## Exercise
Each entry that follows should be retyped exactly.

## Saved entries
● ● ●

Lemma ex_secured_ok s : session_blocks s → pd_ok (ex_secured s).
Proof.
  intros Hs. apply pd_ok_session; [done|]. apply pd_device_ok.
  repeat (apply Forall_cons_2); [apply toy_cipher_ok|by vm_decide|by vm_decide|constructor].
Qed.

Definition ex_pd2 : osdp_pd unit := ex_secured ex_pd.

Definition ex_forged : osdp_frame :=
  decoded_of (mk_frame 1 false 1 OSDP_INTEGRITY_CRC true 2 OSDP_SCS_17 NULL 0 OSDP_CMD_POLL NULL 0
    (Ptr [1; 2; 3; 4]%Z) 4 NULL 0).


(** The application refuses the KEYSET with a NAK of its own; the key is replaced. *)
Lemma keyset_installs_key_witness :
  let key := replicate 16 7%Z in
  let v := mk_keyset 1 16 (Ptr key) 16 in
  ∃ outcome r p' w',
    osdp_pd_internal_dispatch OSDP_PD_CH_SC1 OSDP_CMD_KEYSET (Ptr (1 :: 16 :: key)%Z) 18 ex_pd1 [] =
      Some ((outcome, r), p', w') ∧
    outcome = OSDP_PD_DISPATCH_SEND ∧ rp_code r = OSDP_REPLY_NAK ∧ pd_sc p' = new_key (pd_sc ex_pd1) v ∧
    if decide (outcome ≠ OSDP_PD_DISPATCH_SEND) then pd_sc p' = pd_sc ex_pd1
    else if decide (installs v) then pd_sc p' = new_key (pd_sc ex_pd1) v
    else pd_sc p' = pd_sc ex_pd1 ∧ rp_code r = OSDP_REPLY_NAK ∧
         rd_slice (rp_payload r) 0 (rp_payload_len r) = Some [OSDP_NAK_RECORD_INVALID].
Proof.
  cbv zeta.
  destruct (keyset_installs_key ex_pd1 OSDP_PD_CH_SC1 (Ptr (1 :: 16 :: replicate 16 7)%Z) 18
    (mk_keyset 1 16 (Ptr (replicate 16 7%Z)) 16) [] ex_pd1_ok) as (o & r & p' & w' & E & H);
    [split; [split; [cbn; lia|by vm_decide]|done]|done|].
  exists o, r, p', w'. split; [exact E|].
  assert (o = OSDP_PD_DISPATCH_SEND ∧ rp_code r = OSDP_REPLY_NAK) as [-> Hr].
  { vm_compute in E. by injection E as <- <- _ _. }
  split; [done|]. split; [done|]. split; [|exact H].
  by rewrite decide_False, decide_True in H by (by vm_decide || by intros []).
Defined.

Definition ex_caps : list osdp_pdcap_record := [mk_pdcap 16 4 0; mk_pdcap 3 1 0; mk_pdcap 4 4 1].

Lemma capability_report_sorted_witness :
  ∃ r m rs, osdp_pd_internal_dispatch OSDP_PD_CH_PLAIN OSDP_CMD_CAP (Ptr [0%Z]) 1
      (pd_device 1 [OpPdcap (Some ex_caps) 3] tt) tt =
      Some ((OSDP_PD_DISPATCH_SEND, r),
        (pd_device 1 [OpPdcap (Some ex_caps) 3] tt) <| pd_reply_scratch := m |>, tt) ∧
    rp_code r = OSDP_REPLY_PDCAP ∧
    rd_slice (rp_payload r) 0 (rp_payload_len r) = Some (wires pdcap_wire rs) ∧
    fn_sorted rs ∧
    rs ≡ₚ reserved_pdcap (pd_device 1 [OpPdcap (Some ex_caps) 3] tt) ++
      bound_pdcap (pd_device 1 [OpPdcap (Some ex_caps) 3] tt).
Proof.
  apply capability_report_sorted; [|by vm_decide].
  apply pd_device_ok. apply Forall_cons_2; [|constructor]. split; [by vm_decide|].
  repeat (apply Forall_cons_2; [split_and!; by vm_decide|]). constructor.
Defined.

● ● ●

## Exercise output
Lemma ex_secured_ok s : session_blocks s → pd_ok (ex_secured s).
Proof.
  intros Hs. apply pd_ok_session; [done|]. apply pd_device_ok.
  repeat (apply Forall_cons_2); [apply toy_cipher_ok|by vm_decide|by vm_decide|constructor].
Qed.

Definition ex_pd2 : osdp_pd unit := ex_secured ex_pd.

Definition ex_forged : osdp_frame :=
  decoded_of (mk_frame 1 false 1 OSDP_INTEGRITY_CRC true 2 OSDP_SCS_17 NULL 0 OSDP_CMD_POLL NULL 0
    (Ptr [1; 2; 3; 4]%Z) 4 NULL 0).


(** The application refuses the KEYSET with a NAK of its own; the key is replaced. *)
Lemma keyset_installs_key_witness :
  let key := replicate 16 7%Z in
  let v := mk_keyset 1 16 (Ptr key) 16 in
  ∃ outcome r p' w',
    osdp_pd_internal_dispatch OSDP_PD_CH_SC1 OSDP_CMD_KEYSET (Ptr (1 :: 16 :: key)%Z) 18 ex_pd1 [] =
      Some ((outcome, r), p', w') ∧
    outcome = OSDP_PD_DISPATCH_SEND ∧ rp_code r = OSDP_REPLY_NAK ∧ pd_sc p' = new_key (pd_sc ex_pd1) v ∧
    if decide (outcome ≠ OSDP_PD_DISPATCH_SEND) then pd_sc p' = pd_sc ex_pd1
    else if decide (installs v) then pd_sc p' = new_key (pd_sc ex_pd1) v
    else pd_sc p' = pd_sc ex_pd1 ∧ rp_code r = OSDP_REPLY_NAK ∧
         rd_slice (rp_payload r) 0 (rp_payload_len r) = Some [OSDP_NAK_RECORD_INVALID].
Proof.
  cbv zeta.
  destruct (keyset_installs_key ex_pd1 OSDP_PD_CH_SC1 (Ptr (1 :: 16 :: replicate 16 7)%Z) 18
    (mk_keyset 1 16 (Ptr (replicate 16 7%Z)) 16) [] ex_pd1_ok) as (o & r & p' & w' & E & H);
    [split; [split; [cbn; lia|by vm_decide]|done]|done|].
  exists o, r, p', w'. split; [exact E|].
  assert (o = OSDP_PD_DISPATCH_SEND ∧ rp_code r = OSDP_REPLY_NAK) as [-> Hr].
  { vm_compute in E. by injection E as <- <- _ _. }
  split; [done|]. split; [done|]. split; [|exact H].
  by rewrite decide_False, decide_True in H by (by vm_decide || by intros []).
Defined.

Definition ex_caps : list osdp_pdcap_record := [mk_pdcap 16 4 0; mk_pdcap 3 1 0; mk_pdcap 4 4 1].

Lemma capability_report_sorted_witness :
  ∃ r m rs, osdp_pd_internal_dispatch OSDP_PD_CH_PLAIN OSDP_CMD_CAP (Ptr [0%Z]) 1
      (pd_device 1 [OpPdcap (Some ex_caps) 3] tt) tt =
      Some ((OSDP_PD_DISPATCH_SEND, r),
        (pd_device 1 [OpPdcap (Some ex_caps) 3] tt) <| pd_reply_scratch := m |>, tt) ∧
    rp_code r = OSDP_REPLY_PDCAP ∧
    rd_slice (rp_payload r) 0 (rp_payload_len r) = Some (wires pdcap_wire rs) ∧
    fn_sorted rs ∧
    rs ≡ₚ reserved_pdcap (pd_device 1 [OpPdcap (Some ex_caps) 3] tt) ++
      bound_pdcap (pd_device 1 [OpPdcap (Some ex_caps) 3] tt).
Proof.
  apply capability_report_sorted; [|by vm_decide].
  apply pd_device_ok. apply Forall_cons_2; [|constructor]. split; [by vm_decide|].
  repeat (apply Forall_cons_2; [split_and!; by vm_decide|]). constructor.
Defined.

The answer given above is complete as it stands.